(Items from a dataset)
---
(* ===== verification/StagesSpec.v ===== *)
(** * Lifecycle stages over the segments and the event log

    The store of [Stages.Apply] made of the modelled segment evaluator and
    the modelled event acceptance: what a run that succeeds has done, when it
    does nothing, and the case in which it can only fail. *)

From S2P Require Import Prelude.
From S2P Require Import GoStd.
From S2P Require Import GoMap.
From S2P Require Import GoFloat.
From S2P Require Import Domain.
From S2P Require Import Store.
From S2P Require Import AuditLog.
From S2P Require Import Ingest.
From S2P Require Import IngestSpec.
From S2P Require Import Identity.
From S2P Require Import Audience.
From S2P Require Import Segments.
From S2P Require Import SegmentsSpec.
From S2P Require Import Stages.

Module StagesSpec.
Import Stages.

Record World : Type := MkWorld {
  w_sd : Segments.SDB;
  w_queue : Ingest.QDB;
  w_rules : list StageRule;
  w_apps : list (string * string * string)
}.
Definition set_queue q w := MkWorld (w_sd w) q (w_rules w) (w_apps w).

(** The columns of a profile as the struct. *)
Definition to_profile (q : Identity.Prof) : Profile :=
  MkProfile (Identity.pf_ID q) (default "" (Identity.pf_ExternalID q)) (default "" (Identity.pf_AnonymousID q))
    (Raw (JObject (map_to_list (Identity.pf_Attributes q)))) (Identity.pf_Version q) (Identity.pf_UpdatedAt q).

Section db.
Context `{Segments.Driver} (uuid_ok : string -> bool).

Definition of_scope (tenantID workspaceID : string) (r : StageRule) : bool :=
  (st_TenantID r =s tenantID) && (st_WorkspaceID r =s workspaceID) && st_Enabled r.
Definition scope_less (a b : string * string) : bool :=
  if a.1 =s b.1 then GoMap.str_less a.2 b.2 else GoMap.str_less a.1 b.1.

#[export] Instance db_store : StageStore World := {
  ListStageRuleScopes w :=
    (Ok (GoMap.sort_by scope_less (remove_dups ((fun r => (st_TenantID r, st_WorkspaceID r)) <$> filter (fun r => st_Enabled r = true) (w_rules w)))), w);
  ListStageRules tenantID workspaceID w := (Ok (GoMap.sort_by before (filter (fun r => of_scope tenantID workspaceID r = true) (w_rules w))), w);
  ResolveSegment p id w := (elements <$> Segments.ResolveSegment p id (w_sd w), w);
  GetProfileByIDSystem tenantID workspaceID id w :=
    (match Segments.sd_profiles (w_sd w) !! id with
     | Some q => if Segments.in_workspace tenantID workspaceID q then Ok (to_profile q) else Err ErrNotFound
     | None => Err ErrNotFound
     end, w);
  GetFirstAppID tenantID workspaceID w :=
    (match GoMap.sort_by GoMap.str_less (snd <$> filter (fun a => bool_decide (a.1 = (tenantID, workspaceID)) = true) (w_apps w)) with
     | app :: _ => Ok app
     | [] => Err Ingest.ErrNoRows
     end, w);
  AcceptEvents p events w := let '(r, q) := Ingest.AcceptEvents uuid_ok p events (w_queue w) in (r, set_queue q w);
  Now w := (Ok (Ingest.q_now (w_queue w)), w)
}.

Context (range : gmap string StageRule -> list (string * StageRule)).
Hypothesis Hrange : forall m, range m ≡ₚ map_to_list m.

(** ** What is to be done *)

Definition members (p : Principal) (w : World) (segmentID : string) : list string :=
  match Segments.ResolveSegment p segmentID (w_sd w) with Ok s => elements s | Err _ => [] end.
Definition rules_of (tenantID workspaceID : string) (w : World) : list StageRule :=
  filter (fun r => of_scope tenantID workspaceID r = true) (w_rules w).
(** The winner of a profile. *)
Definition winner (p : Principal) (w : World) : string -> StageRule -> Prop :=
  wins (members p w) (rules_of (p_TenantID p) (p_WorkspaceID p) w).
Definition current (w : World) (id : string) (rule : StageRule) : bool :=
  match Segments.sd_profiles (w_sd w) !! id with Some q => stage_is (to_profile q) (st_Stage rule) | None => false end.
(** Its change has been accepted. *)
Definition accepted (p : Principal) (w w' : World) (id : string) (rule : StageRule) : Prop :=
  exists q now i j, Segments.sd_profiles (w_sd w) !! id = Some q /\
    IngestSpec.settled p (stage_event rule id (to_profile q) now) i (w_queue w') /\
    IngestSpec.settled p (profile_event rule id (to_profile q) now) j (w_queue w').

Lemma assign_Ok p rules m w m' w' : assign p rules m w = (Ok m', w') -> w' = w /\ resolves p (members p w) w rules.
Proof.
  revert m. induction rules as [|rule rules IH]; intros m E; simpl in E.
  { injection E as <- <-. split; [done|]. intros r Hr. by apply elem_of_nil in Hr. }
  destruct (considered rule) eqn:Ec; simpl in E.
  - unfold_M. destruct (Segments.ResolveSegment p (st_SegmentID rule) (w_sd w)) as [s|e] eqn:Es; simpl in E; [|done].
    apply IH in E as [-> Hr]. split; [done|]. intros r Hin Hc. apply elem_of_cons in Hin as [->|Hin]; [|by apply Hr].
    simpl. unfold members. by rewrite Es.
  - apply IH in E as [-> Hr]. split; [done|]. intros r Hin Hc. apply elem_of_cons in Hin as [->|Hin]; [congruence | by apply Hr].
Qed.

(** ** The log *)

(** The audit rows and the quota's windows are no part of what settles an event. *)
Lemma settled_audited p e id x ws d : IngestSpec.settled p e id d -> IngestSpec.settled p e id (Ingest.set_audit x (Ingest.set_windows ws d)).
Proof. intros [H1 H2 H3 H4 H5]. by constructor. Qed.

Lemma AcceptEvents_settles p events d ids d' : IngestSpec.log_ok d -> Ingest.AcceptEvents uuid_ok p events d = (Ok ids, d') ->
  IngestSpec.log_ok d' /\ Forall2 (fun e i => IngestSpec.settled p e i d') events ids /\
  (forall p' e' i', IngestSpec.settled p' e' i' d -> IngestSpec.settled p' e' i' d') /\ Ingest.q_now d' = Ingest.q_now d.
Proof.
  intros Hok Ha. apply IngestSpec.AcceptEvents_Ok in Ha as (b & m & d1 & a & Hq & Hb & Hall & _ & ->).
  destruct (IngestSpec.accept_all_settles _ _ _ _ _ Hok Hall) as (Hok1 & Hs & Hk & _ & Hn). set (d' := Ingest.set_audit _ _).
  split; [by apply (IngestSpec.log_ok_ext d1)|]. split; [|split; [|done]].
  - eapply Forall2_impl; [exact Hs|]. intros e i. apply settled_audited.
  - intros p' e' i' Hx. by apply settled_audited, Hk.
Qed.

Lemma accept_all_keeps p events d ids d' i a : IngestSpec.log_ok d -> Ingest.accept_all p events d = (Ok ids, d') ->
  Ingest.q_accepted d !! i = Some a -> Ingest.q_accepted d' !! i = Some a.
Proof.
  revert d ids. induction events as [|e events IH]; intros d ids Hok E Hi; simpl in E; [by injection E as _ <-|].
  apply bindM_Ok in E as (id & d2 & H1 & E). apply bindM_Ok in E as (ids' & d3 & H2 & E). injection E as _ <-.
  destruct (IngestSpec.accept_one_settles _ _ _ _ _ Hok H1) as (Hok2 & _). apply (IH d2 ids'); [done | done|].
  by apply (IngestSpec.accept_one_keeps p e d id d2).
Qed.

(** ** The changes *)

(** One change that succeeds. *)
Lemma change_Ok p id rule w b w' : IngestSpec.log_ok (w_queue w) -> change p id rule w = (Ok b, w') ->
  IngestSpec.log_ok (w_queue w') /\ w_sd w' = w_sd w /\ w_rules w' = w_rules w /\ Ingest.q_now (w_queue w') = Ingest.q_now (w_queue w) /\
  (forall p' e' i', IngestSpec.settled p' e' i' (w_queue w) -> IngestSpec.settled p' e' i' (w_queue w')) /\
  b = negb (current w id rule) /\ (b = true -> accepted p w w' id rule).
Proof.
  intros Hok E. unfold change in E. apply bindM_Ok in E as (q & w1 & E1 & E). simpl in E1.
  destruct (Segments.sd_profiles (w_sd w) !! id) as [q0|] eqn:Eq; [|done]. destruct (Segments.in_workspace _ _ q0); [|done].
  injection E1 as <- <-. destruct (stage_is (to_profile q0) (st_Stage rule)) eqn:Est.
  { injection E as <- <-. split; [done|]. repeat (split; [done|]). unfold current. by rewrite Eq, Est. }
  unfold_M. simpl in E. destruct (Ingest.AcceptEvents _ _ _ _) as [[ids|e] d'] eqn:Ea; [|done]. injection E as <- <-.
  destruct (AcceptEvents_settles _ _ _ _ _ Hok Ea) as (Hok' & Hs & Hk & Hn). simpl. split; [done|]. repeat (split; [done|]). split.
  - unfold current. by rewrite Eq, Est.
  - intros _. inversion Hs as [|? i ? l Hi Hl]; subst. inversion Hl as [|? j ? l' Hj _]; subst. by exists q0, (Ingest.q_now (w_queue w)), i, j.
Qed.

Lemma accepted_later p w w1 w' id rule :
  (forall p' e' i', IngestSpec.settled p' e' i' (w_queue w1) -> IngestSpec.settled p' e' i' (w_queue w')) ->
  accepted p w w1 id rule -> accepted p w w' id rule.
Proof. intros Hk (q & now & i & j & Hq & Hi & Hj). exists q, now, i, j. auto. Qed.

Definition pending (w : World) (kr : string * StageRule) : bool := negb (current w kr.1 kr.2).

Lemma change_all_Ok p l c w n w' : IngestSpec.log_ok (w_queue w) -> change_all p l c w = (Ok n, w') ->
  w_sd w' = w_sd w /\ n = c + countb (pending w) l /\
  (forall p' e' i', IngestSpec.settled p' e' i' (w_queue w) -> IngestSpec.settled p' e' i' (w_queue w')) /\
  forall id rule, (id, rule) ∈ l -> current w id rule = true \/ accepted p w w' id rule.
Proof.
  revert c w. induction l as [|[id rule] l IH]; intros c w Hok E; simpl in E.
  { injection E as <- <-. split; [done|]. split; [simpl; lia|]. split; [done|]. intros id rule Hin. by apply elem_of_nil in Hin. }
  apply bindM_Ok in E as (b & w1 & E1 & E). destruct (change_Ok _ _ _ _ _ _ Hok E1) as (Hok1 & Hsd & _ & _ & Hk1 & Hb & Hacc).
  destruct (IH _ _ Hok1 E) as (Hsd' & -> & Hk & Hl).
  assert (Hcur : forall i r, current w1 i r = current w i r) by (intros; unfold current; by rewrite Hsd).
  assert (Hc : countb (pending w1) l = countb (pending w) l) by (apply countb_ext; intros [i r] _; unfold pending; by rewrite Hcur).
  split; [congruence|]. split; [|split].
  - simpl. rewrite Hc. unfold pending at 2. simpl. rewrite <- Hb. destruct b; lia.
  - intros. by apply Hk, Hk1.
  - intros i r Hin. apply elem_of_cons in Hin as [[= -> ->]|Hin].
    + destruct (current w id rule) eqn:Ec; [by left|]. right. apply (accepted_later _ _ w1); [done|]. by apply Hacc; rewrite Hb.
    + destruct (Hl i r Hin) as [Hx|(q & now & x & y & Hq & Hs)]; [left; by rewrite <- Hcur|]. right. exists q, now, x, y. by rewrite <- Hsd.
Qed.

(** ** A run *)

Lemma countb_filter {A} (f : A -> bool) (l : list A) : countb f l = Z.of_nat (length (filter (fun x => f x = true) l)).
Proof.
  induction l as [|x l IH]; [done|]. simpl. rewrite filter_cons. destruct (f x) eqn:E; case_decide; try congruence; simpl; lia.
Qed.
Lemma NoDup_fmap_filter {A B} (f : A -> B) (g : A -> bool) (l : list A) : NoDup (f <$> l) -> NoDup (f <$> filter (fun x => g x = true) l).
Proof.
  induction l as [|x l IH]; [done|]. rewrite fmap_cons, NoDup_cons. intros [Hni Hnd]. rewrite filter_cons. case_decide; [|by apply IH].
  rewrite fmap_cons, NoDup_cons. split; [|by apply IH]. intros (y & Ey & Hy)%list_elem_of_fmap. apply list_elem_of_filter in Hy as [_ Hy].
  apply Hni, list_elem_of_fmap. by exists y.
Qed.
Lemma wins_perm ms rules rules' id rule : rules ≡ₚ rules' -> wins ms rules id rule <-> wins ms rules' id rule.
Proof. intros Hp. unfold wins. by setoid_rewrite Hp. Qed.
---
__WHAT YOU HAVE TO DO__
Take each line above that holds the string "MkWorld" and copy it.

__SOLUTION FOR THIS PROBLEM__
Record World : Type := MkWorld {
Definition set_queue q w := MkWorld (w_sd w) q (w_rules w) (w_apps w).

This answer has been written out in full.